▸ **What to work on**: Range to reproduce from the entries below: the line with "(** [d.get(key, default)]", the line with "Ok (length d)", and every line in between. Give them exactly and give nothing else.

Data for the task START

Lemma train_on_sample_settled sample : settled (train_on_sample sample).
Proof.
  intros c w1 w2 I1 I2. unfold train_on_sample, predict, bind, this, ret.
  rewrite I1, I2. simpl. repeat split.
Qed.

Section Loop.

Variable A : Type.
Variable body : A -> Counters -> M Counters.
Hypothesis body_settled : forall x, settled (body x).

Lemma for_each_settled (xs : list A) : settled (for_each xs body).
Proof.
  induction xs as [|x rest IH]; intros c w1 w2 I1 I2; simpl.
  - repeat split.
  - unfold bind.
    destruct (body_settled x c w1 w2 I1 I2) as [F [D [E S]]].
    destruct (body_settled x c w2 w1 I2 I1) as [_ [_ [E2 _]]].
    destruct (body x c w1) as [c1 v1]. destruct (body x c w2) as [c2 v2].
    simpl in F, D, E, S, E2. subst c2.
    assert (J1 : isInitialized (engine v1) = true) by (rewrite E; exact I1).
    assert (J2 : isInitialized (engine v2) = true) by (rewrite E2; exact I2).
    destruct (IH c1 v1 v2 J1 J2) as [F' [D' [E' S']]].
    repeat split; congruence.
Qed.

End Loop.

Lemma train_epoch_settled trainingData batchSize epoch :
  settled (train_epoch trainingData batchSize epoch).
Proof.
  intros c w1 w2 I1 I2. unfold train_epoch, bind, ret.
  match goal with
  | |- context [for_each ?bs ?body ?c0 w1] =>
      pose proof (for_each_settled _ body
                    (fun batch => for_each_settled _ train_on_sample
                                    train_on_sample_settled batch)
                    bs c0 w1 w2 I1 I2) as [F [D [E S]]];
      destruct (for_each bs body c0 w1) as [c1 v1];
      destruct (for_each bs body c0 w2) as [c2 v2]
  end.
  simpl in F, D, E, S. subst c2.
  destruct (epoch mod 20 =? 0)%nat; simpl; repeat split; assumption.
Qed.

Lemma simulateTraining_settled trainingData w1 w2 :
  isInitialized (engine w1) = true -> isInitialized (engine w2) = true ->
  epochs (engine w1) = epochs (engine w2) ->
  batchSize (engine w1) = batchSize (engine w2) ->
  fst (simulateTraining trainingData w1) = fst (simulateTraining trainingData w2) /\
  draws (snd (simulateTraining trainingData w1)) = draws w1 /\
  engine (snd (simulateTraining trainingData w1)) = engine w1 /\
  saved (snd (simulateTraining trainingData w1)) = saved w1.
Proof.
  intros I1 I2 Ep Ba. unfold simulateTraining, bind, this, ret, console_write. simpl.
  rewrite <- Ep, <- Ba.
  set (body := train_epoch trainingData (batchSize (engine w1))).
  set (c0 := {| run_correct := 0; run_total := 0; epochCorrect := 0; epochTotal := 0 |}).
  set (v1 := {| engine := engine w1; random := random w1; draws := draws w1;
                console := console w1 ++ [LogTrainingWith (List.length trainingData)];
                saved := saved w1 |}).
  set (v2 := {| engine := engine w2; random := random w2; draws := draws w2;
                console := console w2 ++ [LogTrainingWith (List.length trainingData)];
                saved := saved w2 |}).
  pose proof (for_each_settled _ body (train_epoch_settled trainingData _)
                (seq 0 (epochs (engine w1))) c0 v1 v2 I1 I2) as [F [D [E S]]].
  destruct (for_each (seq 0 (epochs (engine w1))) body c0 v1) as [c1 u1].
  destruct (for_each (seq 0 (epochs (engine w1))) body c0 v2) as [c2 u2].
  simpl in *. subst c2. repeat split; assumption.
Qed.

End Settled.

Lemma train_guesses (data : list Observation.t) (options : Options) (w : World) :
  isInitialized (engine w) = false ->
  (1 <= batchSize (engine w))%nat ->
  (100 <= List.length (prepareTrainingData data options))%nat ->
  let w' := snd (train data options w) in
  draws w'
  = (draws w + epochs (engine w) * List.length (prepareTrainingData data options))%nat /\
  isInitialized (engine w') = false /\
  model (engine w') = model (engine w) /\
  List.length (saved w') = S (List.length (saved w)).
Proof.
  intros I B H. cbv zeta. unfold train, bind.
  apply Nat.ltb_ge in H. simpl. rewrite H.
  match goal with
  | |- context [simulateTraining ?td ?w0] =>
      destruct (simulateTraining_guesses td w0 I B) as [D [E S]];
      destruct (simulateTraining td w0) as [results w1]
  end.
  simpl in D, E, S.
  unfold updateWeights, bind, this, set_weights, ret, console_write,
    saveTrainingResults, database_upsert.
  destruct (80 <? accuracy results); [|destruct (accuracy results <? 60)]; simpl;
    rewrite ?E, ?S, ?length_app; simpl;
    (split; [exact D|]); (split; [exact I|]); (split; [reflexivity|lia]).
Qed.

(** X20. [initialize] trains before it sets [isInitialized]. On a
    freshly constructed engine with enough history for 100 samples, every
    prediction of the training run is therefore the random guess of an
    engine that is not initialized: the run draws one random number per
    sample and epoch. Afterwards the engine is initialized, the model is
    loaded and one training result has been stored. *)
Theorem initialize_trains_on_guesses (historicalData : list Observation.t) (w : World) :
  isInitialized (engine w) = false ->
  (1 <= batchSize (engine w))%nat ->
  (100 <= List.length
            (prepareTrainingData historicalData {| focusOnPullbacks := true |}))%nat ->
  let w' := snd (initialize historicalData w) in
  draws w'
  = (draws w
     + epochs (engine w)
       * List.length
           (prepareTrainingData historicalData {| focusOnPullbacks := true |}))%nat /\
  isInitialized (engine w') = true /\
  model (engine w') = Some {| loaded := true; version := "1.0.0" |} /\
  List.length (saved w') = S (List.length (saved w)).
Proof.
  intros I B H. cbv zeta.
  pose proof (prepareTrainingData_bound historicalData {| focusOnPullbacks := true |})
    as Bound.
  assert (Eq : snd (initialize historicalData w)
               = snd (set_initialized
                        (snd (train historicalData {| focusOnPullbacks := true |}
                                (snd (loadModel w)))))).
  { unfold initialize, bind.
    replace (0 <? List.length historicalData)%nat with true
      by (symmetry; apply Nat.ltb_lt; lia).
    destruct (loadModel w) as [u0 w0]. simpl.
    destruct (train historicalData {| focusOnPullbacks := true |} w0) as [u1 w1].
    reflexivity. }
  rewrite Eq.
  destruct (train_guesses historicalData {| focusOnPullbacks := true |}
              (snd (loadModel w)) I B H) as [D [_ [M S]]].
  simpl in D, M, S. unfold set_initialized. simpl.
  split; [exact D|]. split; [reflexivity|]. split; [exact M|exact S].
Qed.

Lemma initialize_trains_on_guesses_witness :
  draws (snd (initialize (history 125) (world_of constructor (always 0.9))))
  = (draws (world_of constructor (always 0.9))
     + epochs (engine (world_of constructor (always 0.9)))
       * List.length
           (prepareTrainingData (history 125) {| focusOnPullbacks := true |}))%nat.
Proof.
  assert (I : isInitialized (engine (world_of constructor (always 0.9))) = false)
    by reflexivity.
  assert (B : (1 <= batchSize (engine (world_of constructor (always 0.9))))%nat)
    by (vm_compute; lia).
  assert (H : (100 <= List.length
                        (prepareTrainingData (history 125)
                           {| focusOnPullbacks := true |}))%nat)
    by (vm_compute; lia).
  exact (proj1 (initialize_trains_on_guesses (history 125)
                  (world_of constructor (always 0.9)) I B H)).
Defined.

(** X21. With fewer than 121 rows of history (none included)
    [initialize] loads the model, sets [isInitialized] and leaves learning
    rate, epochs, batch size and every weight as they were; it draws no
    random number and stores no training result. *)
Theorem initialize_with_short_history (historicalData : list Observation.t)
    (w : World) :
  (List.length historicalData < 121)%nat ->
  let w' := snd (initialize historicalData w) in
  engine w'
  = {| model := Some {| loaded := true; version := "1.0.0" |};
       isInitialized := true;
       learningRate := learningRate (engine w);
       epochs := epochs (engine w);
       batchSize := batchSize (engine w);
       weights := weights (engine w) |} /\
  draws w' = draws w /\
  saved w' = saved w.
Proof.
  intros L. cbv zeta.
  pose proof (prepareTrainingData_bound historicalData {| focusOnPullbacks := true |})
    as Bound.
  unfold initialize, bind, loadModel, train, bind, set_initialized, ret, console_write.
  replace (List.length (prepareTrainingData historicalData {| focusOnPullbacks := true |})
           <? 100)%nat with true
    by (symmetry; apply Nat.ltb_lt; lia).
  destruct (0 <? List.length historicalData)%nat; simpl; repeat split.
Qed.

Lemma initialize_with_short_history_witness :
  draws (snd (initialize (history 60) (world_of constructor (always 0.9))))
  = draws (world_of constructor (always 0.9)).
Proof.
  assert (L : (List.length (history 60) < 121)%nat) by (vm_compute; lia).
  exact (proj1 (proj2 (initialize_with_short_history (history 60)
                         (world_of constructor (always 0.9)) L))).
Defined.
(** * syftr: the remote retriever and the Ray initialiser

    A shallow embedding of [syftr/retrievers/remote.py] and
    [syftr/ray/utils.py].  Python values are an inductive type, Python
    exceptions are carried by an error result, and the logger, the process
    environment and the Ray client are explicit state. *)

From Stdlib Require Import ZArith String Ascii List Lia.
From Stdlib Require Import DecimalString DecimalNat DecimalZ.
From Stdlib Require Import PrimFloat SpecFloat FloatOps.
From stdpp Require Import gmap strings list.

Set Warnings "-register-all,-abstract-large-number".

(** ** Python values, exceptions and the effect monad *)

Module Py.

(** The objects [response.json()] can return, and the literals of the
    source.  A [dict] keeps its items in insertion order; keys are [str]. *)
Inductive pyval : Type :=
| PyNone
| PyBool (b : bool)
| PyInt (z : Z)
| PyFloat (f : float)
| PyStr (s : string)
| PyList (l : list pyval)
| PyDict (d : list (string * pyval)).

Definition type_name (v : pyval) : string :=
  match v with
  | PyNone => "NoneType"
  | PyBool _ => "bool"
  | PyInt _ => "int"
  | PyFloat _ => "float"
  | PyStr _ => "str"
  | PyList _ => "list"
  | PyDict _ => "dict"
  end.

(** Exception classes that the modelled code can meet.  Every one of them
    derives from [Exception]; the first five derive from
    [requests.exceptions.RequestException]. *)
Inductive exn_class : Type :=
| ConnectionError
| Timeout
| HTTPError
| JSONDecodeError
| OtherRequestException
| AttributeError
| TypeError
| ValueError
| ValidationError
| OSError
| OtherException.

Record exn : Type := mkExn { exn_cls : exn_class; exn_msg : string }.

Definition is_RequestException (e : exn) : bool :=
  match exn_cls e with
  | ConnectionError | Timeout | HTTPError | JSONDecodeError
  | OtherRequestException => true
  | _ => false
  end.

Inductive result (A : Type) : Type :=
| Ok (a : A)
| Raise (e : exn).
Arguments Ok {A} a.
Arguments Raise {A} e.

Global Instance result_ret : MRet result := fun A a => Ok a.
Global Instance result_bind : MBind result := fun A B k m =>
  match m with
  | Ok a => k a
  | Raise e => Raise e
  end.

(** State and exceptions: a raise keeps the state reached so far. *)
Definition M (S A : Type) : Type := S -> result A * S.

Global Instance M_ret S : MRet (M S) := fun A a s => (Ok a, s).
Global Instance M_bind S : MBind (M S) := fun A B k m s =>
  match m s with
  | (Ok a, s') => k a s'
  | (Raise e, s') => (Raise e, s')
  end.

(** A computation that cannot touch the state. *)
Definition lift {S A} (r : result A) : M S A := fun s => (r, s).

(** [try: m except e: h e] *)
Definition try_except {S A} (m : M S A) (h : exn -> M S A) : M S A :=
  fun s =>
    match m s with
    | (Ok a, s') => (Ok a, s')
    | (Raise e, s') => h e s'
    end.

(** [d.get(key, default)] on the items of a dict. *)
Fixpoint dict_lookup (d : list (string * pyval)) (key : string) : option pyval :=
  match d with
  | [] => None
  | (k, v) :: rest => if String.eqb k key then Some v else dict_lookup rest key
  end.

(** [obj.get(key, default)]: only a dict has the attribute. *)
Definition py_get (obj : pyval) (key : string) (default : pyval) : result pyval :=
  match obj with
  | PyDict d =>
      match dict_lookup d key with
      | Some v => Ok v
      | None => Ok default
      end
  | _ => Raise (mkExn AttributeError
                  ("'" +:+ type_name obj +:+ "' object has no attribute 'get'"))
  end.

(** [len(obj)] *)
Definition py_len (obj : pyval) : result nat :=
  match obj with
  | PyList l => Ok (length l)
  | PyDict d => Ok (length d)
  | PyStr s => Ok (String.length s)
  | _ => Raise (mkExn TypeError
                  ("object of type '" +:+ type_name obj +:+ "' has no len()"))
  end.

Fixpoint chars (s : string) : list pyval :=
  match s with
  | EmptyString => []
  | String c r => PyStr (String c EmptyString) :: chars r
  end.

(** The items [for x in obj] visits: the elements of a list, the keys of a
    dict, the characters of a str. *)
Definition py_iter (obj : pyval) : result (list pyval) :=
  match obj with
  | PyList l => Ok l
  | PyDict d => Ok (map (fun kv => PyStr (fst kv)) d)
  | PyStr s => Ok (chars s)
  | _ => Raise (mkExn TypeError
                  ("'" +:+ type_name obj +:+ "' object is not iterable"))
  end.

(** [str(n)] for an int. *)
Definition str_of_nat (n : nat) : string := NilZero.string_of_uint (Nat.to_uint n).
Definition str_of_Z (z : Z) : string := NilZero.string_of_int (Z.to_int z).

(** [float(z)] for an int: the nearest double, ties to even; an int beyond
    the range of the doubles raises OverflowError ([None]). *)
Definition float_of_int (z : Z) : option float :=
  match binary_normalize prec emax z 0 false with
  | S754_infinity _ => None
  | sf => Some (SF2Prim sf)
  end.
(** [web3BatchRequest(calls, callsParams)]: a call is what its request
    answers to the parameters it is given (error or result); a call without
    parameters of its own gets the empty object, the spread of undefined. *)
Definition web3BatchRequest {T} (settleOrder : list nat)
    (calls : list (CallParams → Result T)) (callsParams : list CallParams)
  : Result (list T) :=
  let promises :=
    imap (λ index call, call (default [] (callsParams !! index))) calls in
  JS.Promise_all settleOrder promises.

End Web3Public.

(** ** CrossChainManager *)
Module CrossChainManager.

Inductive BlockchainName :=
  | ETHEREUM | BINANCE_SMART_CHAIN | POLYGON | AVALANCHE | MOONRIVER | FANTOM
  | HARMONY | ARBITRUM | AURORA | TELOS | SOLANA | NEAR | OPTIMISM | CRONOS
  | OKE_X_CHAIN | GNOSIS | FUSE | MOONBEAM | CELO.

#[global] Instance BlockchainName_eq_dec : EqDecision BlockchainName.
Proof. solve_decision. Defined.

Inductive CrossChainTradeType := RUBIC | CELER | SYMBIOSIS | LIFI | DEBRIDGE.

#[global] Instance CrossChainTradeType_eq_dec : EqDecision CrossChainTradeType.
Proof. solve_decision. Defined.

(** The argument type [Token | { address, blockchain }] of calculateTrade. *)
Inductive InputToken :=
  | TokenInstance (address : string) (blockchain : BlockchainName)
  | TokenStruct (address : string) (blockchain : BlockchainName).

Definition instanceofToken (t : InputToken) : bool :=
  match t with TokenInstance _ _ => true | TokenStruct _ _ => false end.

Definition inputAddress (t : InputToken) : string :=
  match t with TokenInstance a _ | TokenStruct a _ => a end.

Definition inputBlockchain (t : InputToken) : BlockchainName :=
  match t with TokenInstance _ b | TokenStruct _ b => b end.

Data for the task END

▸ **Result of the task**:
(** [d.get(key, default)] on the items of a dict. *)
Fixpoint dict_lookup (d : list (string * pyval)) (key : string) : option pyval :=
  match d with
  | [] => None
  | (k, v) :: rest => if String.eqb k key then Some v else dict_lookup rest key
  end.

(** [obj.get(key, default)]: only a dict has the attribute. *)
Definition py_get (obj : pyval) (key : string) (default : pyval) : result pyval :=
  match obj with
  | PyDict d =>
      match dict_lookup d key with
      | Some v => Ok v
      | None => Ok default
      end
  | _ => Raise (mkExn AttributeError
                  ("'" +:+ type_name obj +:+ "' object has no attribute 'get'"))
  end.

(** [len(obj)] *)
Definition py_len (obj : pyval) : result nat :=
  match obj with
  | PyList l => Ok (length l)
  | PyDict d => Ok (length d)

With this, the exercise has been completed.